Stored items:
(** * cachemap: a generic map behind a reader/writer lock

    Shallow embedding of [cachemap/cachemap.go] and of the part of Go's
    runtime and of [encoding/gob] that the package calls into.

    - A Go [map[K]V] is a reference that may be [nil]; it is modelled as
      [option (gmap K V)], [None] standing for the nil map.  Reading a nil
      map behaves like reading an empty one, [delete] on it does nothing,
      and an assignment to one of its entries panics.
    - Methods on [*CacheMap] are computations in a small state monad over
      the struct, whose result is either a returned value or a panic.
    - [Import] stores the caller's map itself and [Export] returns a copy;
      no property below goes on to write to a map that was passed in, so a
      map is a value here and not an address in a heap.
    - What [encoding/gob] writes depends on the run: on the id the process
      has given the map type and on the order in which a call ranges over
      the map.  [GobEncode] takes both as an argument, and statements
      about it hold for every run.
    - [sync.RWMutex] holds no data.  The embedding is sequential: a call
      runs to completion before the next one starts, so an acquisition
      always finds the mutex free.  Mutual exclusion between goroutines is
      outside the embedding. *)

From Stdlib Require Import ZArith Lia.
From Stdlib.Strings Require Import Byte.
From stdpp Require Import base option list gmap fin_maps strings pretty.

Local Open Scope Z_scope.

(** ** Go runtime *)

Module Go.

(** [map[K]V]: [None] is the nil map. *)
Abbreviation gomap K V := (option (gmap K V)).

Section Maps.
Context {K : Type} `{Countable K} {V : Type}.

(** The key/value pairs a map holds; a nil map holds none. *)
Definition entries (mp : gomap K V) : gmap K V :=
  match mp with
  | Some g => g
  | None => ∅
  end.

▶ **EXERCISE OBJECTIVE**
Starting with the line above that holds "has given the" and stopping with the line that holds "runs to completion", reproduce each line exactly, omitting all other lines.

▶ **RESPONSE**
      has given the map type and on the order in which a call ranges over
      the map.  [GobEncode] takes both as an argument, and statements
      about it hold for every run.
    - [sync.RWMutex] holds no data.  The embedding is sequential: a call
      runs to completion before the next one starts, so an acquisition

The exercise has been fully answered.